Excerpt from Introduction (1)

The beginning of Claire Conceison’s introduction:

Occasionally in our lives, we encounter human beings who are so unique and compelling that we wish we could introduce them to everyone we know. We revel in the moments we are blessed to enjoy alone with them, and at the same time are eager to share their presence with others. I am sure there is someone in your life that fits this description.

For me, this person was Ying Ruocheng. It was not only because he was a hugely important figure in twentieth-century Chinese theatre and politics that I wanted others to know him—though he was. In an obituary, Tony Rayns described Ying as “a smart and highly cosmopolitan intellectual and an exceptionally gifted actor-director… the last of the cultural movers and shakers produced by China in the early decades of the twentieth century.” As you will read below, Ying Ruocheng hailed from a significant family and carried on that legacy, making crucial contributions to Chinese society during a turbulent century of political upheaval and social reform. He also made a name for himself on the stage and screen, and as a cultural diplomat. For these reasons, he is certainly someone worth knowing.

At the same time, he was incredibly down to earth and a master of the English language, his adopted second tongue. He was a gifted storyteller with irresistible charm and a brilliant sense of humor. He was warm, unassuming, and slightly—delightfully—mischievous […]  Foreigners as well as fellow Chinese recognized upon their first encounters with Ying Ruocheng that they were in the presence of a remarkable man. It was impossible not to fall under the spell of his charisma and authenticity. Professor Felicia Londré said it best when, after a long conversation with Ying about Eastern and Western theatre, she wrote in her diary: “What a wonderful man and brilliant mind he is. Here is a man who hobnobs with royalty, heads of state, and international arts celebrities, yet it was like having a fireside chat with a best friend.”

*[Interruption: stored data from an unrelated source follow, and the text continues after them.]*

(** [Start]; it holds the lock while it subscribes. *)
Definition Bridge_Start (s : BridgeState) : bool * BridgeState :=
  let b := bridge s in
  if running_ b then (false, s)
  else
    let b := b <| running_ := true |> in
    if subscribeTelemetry (bridge_options b) && has_telemetryService b then
      let '(subscription_id, x) := Subscribe (Some FromBridge) (service (telemetry s)) in
      let b := if negb (subscription_id =? kInvalidSubscriptionId)
               then b <| telemetry_subscription_ := Some subscription_id |> else b in
      (true, s <| bridge := b |> <| telemetry ::= λ y, y <| service := x |> |>)
    else (true, s <| bridge := b |>).

(** [Stop] under the lock: whether it goes on, and the subscription to remove. *)
Definition Bridge_Stop_begin (b : ROS2Bridge) : option (option Z) * ROS2Bridge :=
  if negb (running_ b) && bool_decide (telemetry_subscription_ b = None) then (None, b)
  else (Some (if has_telemetryService b then telemetry_subscription_ b else None),
        b <| running_ := false |> <| telemetry_subscription_ := None |>).

(** What other users of the service do: they subscribe listeners of their own,
    and remove only those. *)
Definition others (l : TelemetryLabel (Listener := BridgeListener)) (s : Service) : bool :=
  match l with
  | Subscribes (Some FromBridge) => false
  | Unsubscribes id => negb (bool_decide (listeners_ (service s) !! id = Some FromBridge))
  | WorkerCalls k =>
      match pc_of k s with Some (Calling ((_, FromBridge) :: _) _) => false | _ => true end
  | _ => true
  end.

Definition bridge_exec (l : BridgeLabel) (s : BridgeState) : option BridgeState :=
  match l with
  | BridgeStarts => Some (Bridge_Start s).2
  | BridgeStops t =>
      match unsubscribing s !! t with
      | Some _ => None
      | None =>
          let '(r, b) := Bridge_Stop_begin (bridge s) in
          let s := s <| bridge := b |> in
          Some (match r with Some (Some id) => s <| unsubscribing ::= <[t := id]> |> | _ => s end)
      end
  | BridgeUnsubscribes t =>
      id ← unsubscribing s !! t;
      Some (s <| telemetry ::= λ y, y <| service := (Unsubscribe id (service y)).2 |> |>
              <| unsubscribing ::= delete t |>)
  | CallbackBegins k =>
      match pc_of k (telemetry s) with
      | Some (Calling ((_, FromBridge) :: _) state) =>
          y ← telemetry_exec (WorkerCalls k) (telemetry s);
          Some (s <| telemetry := y |> <| callbacks ::= <[k := state]> |>)
      | _ => None
      end
  | CallbackWrites k =>
      state ← callbacks s !! k;
      Some (s <| bridge ::= λ b, b <| last_telemetry_state_ := Some (FromRobotState state) |> |>
              <| callbacks ::= delete k |>)
  | ServiceSteps l =>
      if negb (others l (telemetry s)) then None
      else
        match l with
        | WorkerReturns k | StopBegins (InWorker k) =>
            if bool_decide (is_Some (callbacks s !! k)) then None
            else y ← telemetry_exec l (telemetry s); Some (s <| telemetry := y |>)
        | _ => y ← telemetry_exec l (telemetry s); Some (s <| telemetry := y |>)
        end
  end.
(* ===== verification/Cloud.v ===== *)
(** * The cloud services

    src/cloud: the fleet (fleet/FleetManager.cpp), the access to it
    (auth/AuthManager.cpp), updates (ota/OtaManager.cpp), observations
    (monitoring/ObservabilityRegistry.cpp), the catalogue of endpoints
    (api/RestApiCatalog.cpp) and the facade over them (CloudPlatform.cpp).  Every
    operation holds the lock of its object throughout, so that a run is a list of
    calls; [now] is the time that a call reads from the steady clock.  Hash maps are
    modelled by maps: their order shows only where the code sorts. *)

From Stdlib Require Import SpecFloat Sorted.
From stdpp Require Import sorting.
From S2P Require Import Prelude.

Open Scope Z_scope.

Inductive CloudErrorCode :=
  | CloudSuccess | CloudNotFound | CloudAlreadyExists | CloudInvalidInput | CloudUnauthorized | CloudUnavailable
  | CloudFailed.

#[export] Instance CloudErrorCode_eq_dec : EqDecision CloudErrorCode.
Proof. solve_decision. Defined.

Record CloudResult := mkCloudResult { code : CloudErrorCode; cloud_message : string }.

Definition Success (m : string) : CloudResult := mkCloudResult CloudSuccess m.
Definition Failure (c : CloudErrorCode) (m : string) : CloudResult := mkCloudResult c m.
Definition ok (r : CloudResult) : bool := bool_decide (code r = CloudSuccess).

Definition string_le (s t : string) : Prop := String.leb s t = true.

#[export] Instance string_le_dec s t : Decision (string_le s t) := decide (String.leb s t = true).
(** C4.  [scrapePages] over N URLs returns N per-URL outcomes, one per
    input URL and in the input order, each with the success of its own
    crawl, the successful ones with their data also when others failed;
    the overall success flag of the crawl is false, and the returned
    object carries an [error], exactly when fewer than N succeeded. *)
Theorem scrapePages_outcomes (crawl : string -> CrawlResult)
  (summary : list CrawlEntry -> string) (urls : list string) :
  let r := bulkCrawlWebsites crawl summary urls in
  let out := scrapePages_execute crawl summary urls in
  List.length (bulk_results r) = List.length urls /\
  List.length (scrape_results out) = List.length urls /\
  map page_url (scrape_results out) = urls /\
  map page_success (scrape_results out)
  = map (fun url => crawl_success (crawl url)) urls /\
  (forall k url data,
      nth_error urls k = Some url -> crawl url = CrawlSuccess data ->
      nth_error (scrape_results out) k
      = Some {| page_url := url; page_success := true; page_data := Some data |}) /\
  (bulk_success r = false <-> succeeded crawl urls < List.length urls) /\
  (scrape_error out <> None <-> succeeded crawl urls < List.length urls).
Proof.
  intros r out.
  assert (bulk_success r = false <-> succeeded crawl urls < List.length urls) as Hflag.
  { unfold r, bulkCrawlWebsites, succeeded. simpl.
    rewrite forallb_entries. apply forallb_filter_length. }
  split; [unfold r; simpl; now rewrite length_map|].
  unfold out, scrapePages_execute. fold r.
  destruct (bulk_success r) eqn:Hok; simpl.
  - (* every crawl succeeded *)
    split; [now rewrite !length_map|].
    split; [rewrite !map_map; simpl; apply map_id|].
    split; [now rewrite !map_map|].
    split.
    { intros k url data Hk Hcrawl. rewrite map_map.
      rewrite (map_nth_error _ _ _ Hk). simpl. now rewrite Hcrawl. }
    split; [exact Hflag|].
    rewrite <- Hflag. split; [congruence | discriminate].
  - (* some crawl failed *)
    split; [now rewrite !length_map|].
    split; [rewrite !map_map; simpl; apply map_id|].
    split; [now rewrite !map_map|].
    split.
    { intros k url data Hk Hcrawl. rewrite map_map.
      rewrite (map_nth_error _ _ _ Hk). simpl. now rewrite Hcrawl. }
    split; [exact Hflag|].
    rewrite <- Hflag. split; [reflexivity|].
    intros _. unfold r, bulkCrawlWebsites in *. simpl in *.
    rewrite Hok. discriminate.
Qed.

(** ** The reasoning loop *)

Lemma string_append_assoc (s1 s2 s3 : string) :
  ((s1 ++ s2) ++ s3 = s1 ++ (s2 ++ s3))%string.
Proof.
  induction s1 as [|a s1 IH]; simpl; [reflexivity | now rewrite IH].
Qed.

Lemma string_append_nil_r (t : string) : (t ++ "")%string = t.
Proof.
  induction t as [|a t IH]; simpl; [reflexivity | now rewrite IH].
Qed.

Lemma text_of_app (ps qs : list MessagePart) :
  text_of (ps ++ qs) = (text_of ps ++ text_of qs)%string.
Proof.
  induction ps as [|p ps IH]; simpl; [reflexivity|].
  destruct p as [t|name args st output]; [|exact IH].
  now rewrite IH, string_append_assoc.
Qed.

Lemma text_of_frames_app (fs gs : list Frame) :
  text_of_frames (fs ++ gs) = (text_of_frames fs ++ text_of_frames gs)%string.
Proof.
  induction fs as [|f fs IH]; simpl; [reflexivity|].
  destruct f; try exact IH. now rewrite IH, string_append_assoc.
Qed.

(** The frames of a generation carry its text. *)
Lemma text_of_frames_parts (ps : list MessagePart) :
  text_of_frames (flat_map frames_of_part ps) = text_of ps.
Proof.
  induction ps as [|p ps IH]; simpl; [reflexivity|].
  rewrite text_of_frames_app, IH.
  destruct p as [t|name args st [output|]]; simpl;
    [now rewrite string_append_nil_r | reflexivity..].
Qed.

Lemma text_of_text_parts (t : string) : text_of (text_parts t) = t.
Proof.
  unfold text_parts. destruct (String.eqb_spec t "") as [->|_]; simpl;
    [reflexivity | apply string_append_nil_r].
Qed.

Section LoopFacts.

Variable crawl : string -> CrawlResult.
Variable search : string -> nat -> result (list OrganicResult).
Variable summary : list CrawlEntry -> string.
Variable model : LanguageModel.

Let loop := reasoning_loop crawl search summary model.

Lemma reasoning_loop_steps_bound (prior : list Message) (fuel steps : nat)
  (acc : list MessagePart) :
  steps <= gen_steps (loop prior fuel steps acc) <= steps + fuel.
Proof.
  unfold loop. revert steps acc.
  induction fuel as [|fuel IH]; intros steps acc; simpl; [lia|].
  destruct (step_toolCalls (model prior _)) as [|a calls]; simpl; [lia|].
  match goal with |- context [reasoning_loop _ _ _ _ _ _ _ ?a'] =>
    specialize (IH (S steps) a') end.
  lia.
Qed.

(** A model that asks for tool calls at every step is stopped by the
    ceiling, after exactly that many invocations. *)
Lemma reasoning_loop_ceiling (prior : list Message) (fuel steps : nat)
  (acc : list MessagePart) :
  (forall ctx ps, step_toolCalls (model ctx ps) <> []) ->
  gen_steps (loop prior fuel steps acc) = steps + fuel.
Proof.
  intros Hcalls. unfold loop. revert steps acc.
  induction fuel as [|fuel IH]; intros steps acc; simpl; [lia|].
  destruct (step_toolCalls (model prior _)) as [|a calls] eqn:E.
  - exfalso. exact (Hcalls _ _ E).
  - rewrite IH. lia.
Qed.
Lemma totals_after_vector segs :
  segs ≠ [] →
  totals_after emotion_model segs ∅
  = vector_of (λ k, segment_sum emotion_model k segs).
Proof.
  intros Hsegs.
  rewrite (map_is_vector (totals_after emotion_model segs ∅)) at 1.
  - apply vector_of_ext. intros k _. rewrite dd_get_totals_after.
    unfold Py.dd_get. rewrite lookup_empty. cbn. by rewrite Qcplus_0_l.
  - rewrite dom_totals_after by done.
    by rewrite dom_empty_L, (right_id_L ∅ (∪)).
Qed.

(** X5: when at least one segment is transcribed and the grouping table
    knows none of the labels that the classifier returns for any of them,
    the grand total is 0 and [analyze_call] returns, without dividing, the
    9 canonical keys all mapped to 0.0. *)
Theorem unrecognized_labels_give_zeros (audio_path : string) :
  let segs := segments (transcriber_transcribe (ffmpeg_run audio_path)) in
  segs ≠ [] →
  (∀ seg, seg ∈ segs →
     Forall (λ item, ¬ recognized item) (emotion_model (seg_text seg))) →
  ∃ history transcript,
    analyze_call waveform ffmpeg_run transcriber_transcribe emotion_model
      audio_path
    = Some (history, vector_of (λ _, 0%Qc), transcript).
Proof.
  intros segs Hsegs Hnone. unfold analyze_call, preprocess_audio.
  rewrite analyze_transcription_eq. fold segs.
  do 2 eexists. do 2 f_equal. f_equal.
  rewrite totals_after_vector by done.
  rewrite (vector_of_ext _ (λ _, 0%Qc))
    by (intros k _; by apply segment_sum_unrecognized).
  rewrite sum_values_vector, labels_sum_zero, fmap_vector_of.
  apply vector_of_ext. intros k _. unfold final_value.
  rewrite decide_False; [done|]. intros Hlt. by apply Qclt_not_eq in Hlt.
Qed.

End AggregatorProperties.

Lemma unrecognized_labels_give_zeros_witness :
  segments (fixed_transcriber (unit_ffmpeg "call.wav")) ≠ []
  ∧ (∀ seg, seg ∈ segments (fixed_transcriber (unit_ffmpeg "call.wav")) →
       Forall (λ item, ¬ recognized item) (foreign_model (seg_text seg)))
  ∧ ∃ history transcript,
      analyze_call unit unit_ffmpeg fixed_transcriber foreign_model
        "call.wav"
      = Some (history, vector_of (λ _, 0%Qc), transcript).
Proof.
  assert (H1 : segments (fixed_transcriber (unit_ffmpeg "call.wav")) ≠ [])
    by (vm_compute; discriminate).
  assert (H2 : ∀ seg,
             seg ∈ segments (fixed_transcriber (unit_ffmpeg "call.wav")) →
             Forall (λ item, ¬ recognized item)
                    (foreign_model (seg_text seg))).
  { intros seg _. repeat constructor; vm_compute; intros [? [=]]. }
  split; [exact H1|]. split; [exact H2|].
  exact (unrecognized_labels_give_zeros unit unit_ffmpeg fixed_transcriber
           foreign_model "call.wav" H1 H2).
Defined.

(** ** Insertion-ordered dictionaries *)

Lemma items_of_ext (f g : string → Qc) keys :
  (∀ k, k ∈ keys → f k = g k) → items_of f keys = items_of g keys.
Proof.
  intros Hfg. unfold items_of. apply list_fmap_ext.
  intros i k Hk. rewrite Hfg; [done|]. by eapply list_elem_of_lookup_2.
Qed.

Lemma od_keys_items_of f keys : OD.keys (items_of f keys) = keys.
Proof.
  unfold OD.keys, items_of. rewrite <-list_fmap_compose.
  induction keys as [|k keys IH]; [done|]. cbn. by rewrite IH.
Qed.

Ying Ruocheng indeed joined forces with some of the most impressive individuals in his various fields. As an actor, he is best known in the West for his roles in Bernardo Bertolucci’s films The Last Emperor and Little Buddha. He is also widely recognized for his performance as Willy Loman when Arthur Miller directed Death of a Salesman in Beijing in 1983, and he is fondly remembered for his savvy interpreting for Bob Hope at the theatre several years earlier. When Ying himself directed Salesman at The College of William and Mary in 1984, Miller introduced him to Dustin Hoffman at the Broadway performance of the play, and the two actors compared notes about playing Willy on opposite sides of the globe. As vice minister of culture in the central government from 1988-1990, Ying’s various feats included bringing Charlton Heston to Beijing in 1988 to direct Herman Wouk’s The Caine Mutiny Court-martial. Even before his post in the ministry or his collaboration with Miller, Ying was known as “one of China’s most famous actors and a brilliant translator,” and made his mark as a director in projects such as his partnership with England’s Toby Robertson on Measure for Measure in 1982, a production that “achieved a level of excellence worthy of admiration and emulation anywhere in the world.” Salesman, Mutiny, and Measure all reached the Chinese public because Ying translated them…

I met Ying Ruocheng in 1991 when he was directing his translation of George Bernard Shaw’s Major Barbara at the Beijing People’s Art Theatre and I was a graduate student from Harvard University conducting field work for my master’s thesis. I had the good fortune to spend time with him again in 1993 when he appeared as a guest star in Ying Da’s wildly popular sit-com I Love my Family (Wo ai wo jia). After visiting him at his home during his illness in 1996 and 2000, I subsequently enjoyed the unique privilege of sitting by Ying Ruocheng’s bedside during the summers of 2001, 2002, and 2003 as he recounted to me his rich life experiences in order to publish this autobiography in English for Western readers. Each of these conversations over the course of a decade was indeed like having a fireside chat with a best friend.